Your answer should be the exact lines of the data below from the one containing "(** * AstroCycle: the" through the one containing "- Python [float]"; please include nothing else.

DATA LISTING:
┌──
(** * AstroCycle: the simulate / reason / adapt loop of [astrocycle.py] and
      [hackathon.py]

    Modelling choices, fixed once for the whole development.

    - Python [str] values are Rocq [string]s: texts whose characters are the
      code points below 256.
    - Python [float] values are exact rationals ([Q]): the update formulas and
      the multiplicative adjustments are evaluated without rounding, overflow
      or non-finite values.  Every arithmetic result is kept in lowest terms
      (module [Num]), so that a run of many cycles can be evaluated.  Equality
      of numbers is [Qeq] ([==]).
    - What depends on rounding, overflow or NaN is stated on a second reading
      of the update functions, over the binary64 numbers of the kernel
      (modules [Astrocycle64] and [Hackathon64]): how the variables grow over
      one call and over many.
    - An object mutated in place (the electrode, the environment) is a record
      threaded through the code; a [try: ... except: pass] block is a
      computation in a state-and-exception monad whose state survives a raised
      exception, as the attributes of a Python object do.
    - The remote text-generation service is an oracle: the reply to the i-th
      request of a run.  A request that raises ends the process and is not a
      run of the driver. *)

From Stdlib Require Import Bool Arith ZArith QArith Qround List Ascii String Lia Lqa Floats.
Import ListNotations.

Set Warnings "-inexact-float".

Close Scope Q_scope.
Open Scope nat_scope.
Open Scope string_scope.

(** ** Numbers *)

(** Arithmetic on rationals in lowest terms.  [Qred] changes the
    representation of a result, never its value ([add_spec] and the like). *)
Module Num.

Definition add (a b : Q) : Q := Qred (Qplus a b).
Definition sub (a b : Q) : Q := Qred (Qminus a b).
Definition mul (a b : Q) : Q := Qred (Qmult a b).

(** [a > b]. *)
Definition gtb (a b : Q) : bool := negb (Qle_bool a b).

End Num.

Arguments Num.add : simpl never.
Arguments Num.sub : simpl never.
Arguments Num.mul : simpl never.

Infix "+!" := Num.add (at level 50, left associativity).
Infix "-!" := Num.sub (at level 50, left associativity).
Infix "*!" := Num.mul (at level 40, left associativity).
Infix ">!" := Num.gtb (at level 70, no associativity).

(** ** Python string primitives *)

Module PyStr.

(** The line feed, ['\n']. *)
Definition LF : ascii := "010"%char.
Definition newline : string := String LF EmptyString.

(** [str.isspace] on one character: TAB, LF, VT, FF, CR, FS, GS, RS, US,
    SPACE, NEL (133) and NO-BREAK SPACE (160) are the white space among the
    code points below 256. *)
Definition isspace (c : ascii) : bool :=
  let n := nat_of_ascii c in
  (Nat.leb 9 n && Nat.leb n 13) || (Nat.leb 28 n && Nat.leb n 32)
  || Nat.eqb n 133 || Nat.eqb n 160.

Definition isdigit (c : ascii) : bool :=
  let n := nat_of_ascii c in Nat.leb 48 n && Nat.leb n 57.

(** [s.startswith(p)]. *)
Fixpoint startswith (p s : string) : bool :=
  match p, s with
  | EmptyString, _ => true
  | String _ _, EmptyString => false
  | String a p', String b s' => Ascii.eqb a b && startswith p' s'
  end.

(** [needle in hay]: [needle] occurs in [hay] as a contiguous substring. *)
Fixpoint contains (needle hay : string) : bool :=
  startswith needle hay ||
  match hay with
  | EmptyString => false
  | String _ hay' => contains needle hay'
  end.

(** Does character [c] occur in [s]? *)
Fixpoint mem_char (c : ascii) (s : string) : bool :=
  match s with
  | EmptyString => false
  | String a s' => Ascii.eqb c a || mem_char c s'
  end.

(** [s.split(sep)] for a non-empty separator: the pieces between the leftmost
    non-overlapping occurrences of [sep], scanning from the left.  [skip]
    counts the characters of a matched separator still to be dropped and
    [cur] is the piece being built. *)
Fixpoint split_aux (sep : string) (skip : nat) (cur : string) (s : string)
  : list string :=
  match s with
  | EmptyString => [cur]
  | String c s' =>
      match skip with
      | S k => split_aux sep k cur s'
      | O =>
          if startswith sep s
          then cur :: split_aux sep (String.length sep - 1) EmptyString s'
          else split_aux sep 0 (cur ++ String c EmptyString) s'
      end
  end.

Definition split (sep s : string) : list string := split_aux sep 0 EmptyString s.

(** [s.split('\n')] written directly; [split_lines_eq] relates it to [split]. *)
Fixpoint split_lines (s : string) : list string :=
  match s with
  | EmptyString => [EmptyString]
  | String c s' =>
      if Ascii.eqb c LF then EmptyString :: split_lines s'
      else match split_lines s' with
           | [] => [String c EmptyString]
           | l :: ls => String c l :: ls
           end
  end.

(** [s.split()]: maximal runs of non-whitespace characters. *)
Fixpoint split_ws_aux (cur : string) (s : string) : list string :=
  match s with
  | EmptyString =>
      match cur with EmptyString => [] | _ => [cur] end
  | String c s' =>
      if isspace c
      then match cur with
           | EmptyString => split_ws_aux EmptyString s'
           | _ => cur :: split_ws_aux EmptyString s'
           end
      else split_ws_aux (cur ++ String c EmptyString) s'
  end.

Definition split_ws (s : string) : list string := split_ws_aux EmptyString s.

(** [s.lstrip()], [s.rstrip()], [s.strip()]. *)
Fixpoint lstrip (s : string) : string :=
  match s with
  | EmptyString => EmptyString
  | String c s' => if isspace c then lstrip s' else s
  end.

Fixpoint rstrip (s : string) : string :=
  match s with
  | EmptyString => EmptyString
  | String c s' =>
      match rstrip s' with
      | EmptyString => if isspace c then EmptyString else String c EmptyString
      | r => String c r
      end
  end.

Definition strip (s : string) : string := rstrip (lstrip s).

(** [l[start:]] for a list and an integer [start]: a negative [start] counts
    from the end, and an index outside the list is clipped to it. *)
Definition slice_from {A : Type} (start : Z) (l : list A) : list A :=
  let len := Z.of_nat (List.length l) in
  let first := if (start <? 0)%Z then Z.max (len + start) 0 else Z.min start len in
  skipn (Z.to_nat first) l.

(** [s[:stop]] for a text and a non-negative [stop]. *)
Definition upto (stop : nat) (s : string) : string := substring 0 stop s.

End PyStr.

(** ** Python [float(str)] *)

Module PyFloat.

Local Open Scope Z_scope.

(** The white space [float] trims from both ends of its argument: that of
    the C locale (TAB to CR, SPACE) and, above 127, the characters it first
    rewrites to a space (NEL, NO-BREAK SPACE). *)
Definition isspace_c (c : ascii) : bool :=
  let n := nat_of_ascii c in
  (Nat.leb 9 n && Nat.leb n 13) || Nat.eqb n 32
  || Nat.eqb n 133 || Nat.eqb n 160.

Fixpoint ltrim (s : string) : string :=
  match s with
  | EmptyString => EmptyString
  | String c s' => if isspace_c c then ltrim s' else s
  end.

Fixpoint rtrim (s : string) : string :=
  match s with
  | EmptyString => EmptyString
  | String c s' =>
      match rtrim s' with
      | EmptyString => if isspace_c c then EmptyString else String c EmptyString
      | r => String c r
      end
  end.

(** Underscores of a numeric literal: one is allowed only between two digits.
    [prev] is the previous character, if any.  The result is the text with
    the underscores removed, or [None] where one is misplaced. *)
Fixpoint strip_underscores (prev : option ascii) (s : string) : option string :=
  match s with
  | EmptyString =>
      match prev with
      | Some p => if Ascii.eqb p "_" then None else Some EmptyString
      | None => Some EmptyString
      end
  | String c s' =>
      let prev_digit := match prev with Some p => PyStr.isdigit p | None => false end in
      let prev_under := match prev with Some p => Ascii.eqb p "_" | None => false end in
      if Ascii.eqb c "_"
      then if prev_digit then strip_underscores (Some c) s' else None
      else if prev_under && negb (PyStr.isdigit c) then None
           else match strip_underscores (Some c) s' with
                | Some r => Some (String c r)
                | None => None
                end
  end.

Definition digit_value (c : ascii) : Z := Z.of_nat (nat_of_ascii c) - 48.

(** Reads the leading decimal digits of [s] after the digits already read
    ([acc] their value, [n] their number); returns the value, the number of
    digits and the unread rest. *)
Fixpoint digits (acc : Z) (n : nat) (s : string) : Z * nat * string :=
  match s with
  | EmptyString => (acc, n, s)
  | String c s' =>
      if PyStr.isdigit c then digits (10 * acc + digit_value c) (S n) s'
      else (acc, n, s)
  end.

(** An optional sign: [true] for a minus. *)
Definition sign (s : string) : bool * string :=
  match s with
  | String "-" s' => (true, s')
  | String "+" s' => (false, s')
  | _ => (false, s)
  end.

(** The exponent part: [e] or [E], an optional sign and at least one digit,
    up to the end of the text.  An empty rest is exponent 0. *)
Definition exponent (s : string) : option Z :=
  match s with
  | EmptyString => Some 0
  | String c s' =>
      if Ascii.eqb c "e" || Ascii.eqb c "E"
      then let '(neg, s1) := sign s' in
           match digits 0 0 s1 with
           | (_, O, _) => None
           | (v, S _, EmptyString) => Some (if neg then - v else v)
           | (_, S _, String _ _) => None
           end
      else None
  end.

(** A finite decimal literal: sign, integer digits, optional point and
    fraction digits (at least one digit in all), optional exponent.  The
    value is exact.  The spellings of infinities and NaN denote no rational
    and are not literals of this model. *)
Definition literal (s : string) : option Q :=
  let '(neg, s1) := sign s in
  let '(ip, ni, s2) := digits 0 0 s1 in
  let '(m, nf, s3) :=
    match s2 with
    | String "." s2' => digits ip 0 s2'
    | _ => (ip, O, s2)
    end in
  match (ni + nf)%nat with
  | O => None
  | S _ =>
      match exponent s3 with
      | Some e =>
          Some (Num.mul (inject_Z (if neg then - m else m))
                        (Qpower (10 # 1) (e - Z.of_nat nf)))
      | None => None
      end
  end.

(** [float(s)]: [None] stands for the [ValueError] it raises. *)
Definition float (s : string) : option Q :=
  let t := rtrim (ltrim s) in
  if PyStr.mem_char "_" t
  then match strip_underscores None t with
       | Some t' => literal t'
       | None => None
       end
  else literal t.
└──
┌──
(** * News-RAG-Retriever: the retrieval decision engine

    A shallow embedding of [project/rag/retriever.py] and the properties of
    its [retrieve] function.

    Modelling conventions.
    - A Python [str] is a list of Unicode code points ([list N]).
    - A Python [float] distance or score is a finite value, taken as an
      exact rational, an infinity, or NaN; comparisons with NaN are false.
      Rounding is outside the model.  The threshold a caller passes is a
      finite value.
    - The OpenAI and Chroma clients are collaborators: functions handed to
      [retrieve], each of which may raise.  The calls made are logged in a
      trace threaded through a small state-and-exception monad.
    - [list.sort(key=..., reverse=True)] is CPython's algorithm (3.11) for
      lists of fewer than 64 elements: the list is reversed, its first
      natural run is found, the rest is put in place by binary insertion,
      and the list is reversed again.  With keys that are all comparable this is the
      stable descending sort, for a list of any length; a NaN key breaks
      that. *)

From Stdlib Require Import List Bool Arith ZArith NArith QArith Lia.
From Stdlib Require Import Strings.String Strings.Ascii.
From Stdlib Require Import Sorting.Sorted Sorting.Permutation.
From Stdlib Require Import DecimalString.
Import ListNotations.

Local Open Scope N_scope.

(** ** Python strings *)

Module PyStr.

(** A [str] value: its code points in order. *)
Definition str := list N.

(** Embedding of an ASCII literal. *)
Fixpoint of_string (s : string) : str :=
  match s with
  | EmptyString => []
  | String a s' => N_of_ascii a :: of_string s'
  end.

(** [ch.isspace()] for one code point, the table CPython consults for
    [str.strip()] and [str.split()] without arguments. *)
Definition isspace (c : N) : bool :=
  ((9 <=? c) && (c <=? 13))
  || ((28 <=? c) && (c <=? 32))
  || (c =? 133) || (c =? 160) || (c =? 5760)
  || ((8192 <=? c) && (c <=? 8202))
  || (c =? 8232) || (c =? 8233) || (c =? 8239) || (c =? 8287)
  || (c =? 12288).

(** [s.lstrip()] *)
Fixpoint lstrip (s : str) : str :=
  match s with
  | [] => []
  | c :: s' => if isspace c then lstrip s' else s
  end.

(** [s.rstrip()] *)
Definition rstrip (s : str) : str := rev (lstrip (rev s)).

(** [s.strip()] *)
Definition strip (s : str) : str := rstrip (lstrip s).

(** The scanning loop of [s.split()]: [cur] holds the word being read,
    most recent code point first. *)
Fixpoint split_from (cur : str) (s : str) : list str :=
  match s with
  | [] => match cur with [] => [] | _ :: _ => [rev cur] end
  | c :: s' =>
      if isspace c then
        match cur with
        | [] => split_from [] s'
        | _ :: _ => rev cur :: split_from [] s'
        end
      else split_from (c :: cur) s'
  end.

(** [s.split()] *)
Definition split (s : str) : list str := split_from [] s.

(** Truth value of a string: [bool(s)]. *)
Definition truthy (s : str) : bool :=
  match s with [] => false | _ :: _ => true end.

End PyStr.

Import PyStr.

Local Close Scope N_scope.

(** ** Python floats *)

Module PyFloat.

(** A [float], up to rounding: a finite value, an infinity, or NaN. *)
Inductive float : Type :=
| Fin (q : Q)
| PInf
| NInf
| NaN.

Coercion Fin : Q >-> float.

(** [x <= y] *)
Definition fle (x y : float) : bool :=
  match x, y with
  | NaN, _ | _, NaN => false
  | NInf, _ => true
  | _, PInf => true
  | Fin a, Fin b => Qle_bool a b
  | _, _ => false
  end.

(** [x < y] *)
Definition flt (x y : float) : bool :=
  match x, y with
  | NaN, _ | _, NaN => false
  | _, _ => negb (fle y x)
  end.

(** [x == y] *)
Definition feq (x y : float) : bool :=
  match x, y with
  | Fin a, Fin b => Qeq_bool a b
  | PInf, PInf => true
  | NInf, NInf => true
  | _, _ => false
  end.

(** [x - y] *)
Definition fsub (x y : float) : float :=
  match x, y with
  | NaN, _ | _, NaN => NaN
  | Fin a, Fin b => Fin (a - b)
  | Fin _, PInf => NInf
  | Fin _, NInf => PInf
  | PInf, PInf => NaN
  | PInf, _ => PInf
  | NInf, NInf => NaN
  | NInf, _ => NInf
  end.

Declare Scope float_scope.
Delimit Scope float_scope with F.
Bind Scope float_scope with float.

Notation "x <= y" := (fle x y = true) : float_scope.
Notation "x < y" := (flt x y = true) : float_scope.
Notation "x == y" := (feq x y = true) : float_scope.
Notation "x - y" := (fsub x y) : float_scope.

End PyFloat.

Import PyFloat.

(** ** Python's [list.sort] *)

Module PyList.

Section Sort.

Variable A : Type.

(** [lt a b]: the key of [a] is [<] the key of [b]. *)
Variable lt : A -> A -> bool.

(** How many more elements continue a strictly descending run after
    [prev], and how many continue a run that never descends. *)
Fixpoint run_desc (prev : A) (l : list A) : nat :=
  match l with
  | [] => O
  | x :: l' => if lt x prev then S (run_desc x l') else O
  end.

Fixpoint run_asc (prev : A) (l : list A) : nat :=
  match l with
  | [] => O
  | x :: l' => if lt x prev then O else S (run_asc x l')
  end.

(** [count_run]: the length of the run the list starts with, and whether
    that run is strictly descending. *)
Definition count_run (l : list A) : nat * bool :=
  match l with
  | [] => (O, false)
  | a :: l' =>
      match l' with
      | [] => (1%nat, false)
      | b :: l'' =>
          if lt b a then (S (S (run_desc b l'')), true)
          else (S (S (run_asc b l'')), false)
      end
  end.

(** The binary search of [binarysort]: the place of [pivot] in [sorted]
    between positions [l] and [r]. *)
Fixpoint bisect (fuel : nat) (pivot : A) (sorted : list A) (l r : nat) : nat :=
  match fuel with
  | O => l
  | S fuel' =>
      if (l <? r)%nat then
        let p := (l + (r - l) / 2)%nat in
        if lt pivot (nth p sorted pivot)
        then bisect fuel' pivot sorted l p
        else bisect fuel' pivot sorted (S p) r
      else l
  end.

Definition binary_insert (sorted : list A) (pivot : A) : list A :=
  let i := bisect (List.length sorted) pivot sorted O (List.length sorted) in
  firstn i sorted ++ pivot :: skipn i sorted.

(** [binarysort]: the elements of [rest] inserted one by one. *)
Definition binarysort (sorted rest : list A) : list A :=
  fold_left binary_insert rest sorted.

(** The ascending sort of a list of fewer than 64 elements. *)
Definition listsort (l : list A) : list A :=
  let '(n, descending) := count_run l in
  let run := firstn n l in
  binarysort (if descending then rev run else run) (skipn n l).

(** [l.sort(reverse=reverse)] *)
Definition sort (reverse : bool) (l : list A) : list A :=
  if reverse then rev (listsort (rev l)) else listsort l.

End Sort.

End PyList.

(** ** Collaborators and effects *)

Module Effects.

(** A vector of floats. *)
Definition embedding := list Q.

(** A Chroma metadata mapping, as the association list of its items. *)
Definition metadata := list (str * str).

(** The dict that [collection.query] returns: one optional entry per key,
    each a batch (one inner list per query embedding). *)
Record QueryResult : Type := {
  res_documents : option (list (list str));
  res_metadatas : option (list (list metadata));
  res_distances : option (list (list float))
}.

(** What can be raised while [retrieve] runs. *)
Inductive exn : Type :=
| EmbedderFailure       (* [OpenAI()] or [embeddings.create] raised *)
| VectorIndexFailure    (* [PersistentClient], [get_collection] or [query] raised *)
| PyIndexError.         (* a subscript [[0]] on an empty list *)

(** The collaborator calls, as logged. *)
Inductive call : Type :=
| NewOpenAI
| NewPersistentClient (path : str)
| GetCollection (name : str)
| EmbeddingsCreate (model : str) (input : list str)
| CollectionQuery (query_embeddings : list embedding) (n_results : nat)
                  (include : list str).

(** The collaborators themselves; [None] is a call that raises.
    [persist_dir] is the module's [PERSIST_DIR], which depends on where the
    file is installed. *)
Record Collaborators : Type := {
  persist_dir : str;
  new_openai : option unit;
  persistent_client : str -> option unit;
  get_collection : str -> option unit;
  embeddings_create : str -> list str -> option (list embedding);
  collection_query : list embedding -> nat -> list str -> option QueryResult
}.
└──
TASK OUTPUT:
(** * AstroCycle: the simulate / reason / adapt loop of [astrocycle.py] and
      [hackathon.py]

    Modelling choices, fixed once for the whole development.

    - Python [str] values are Rocq [string]s: texts whose characters are the
      code points below 256.
    - Python [float] values are exact rationals ([Q]): the update formulas and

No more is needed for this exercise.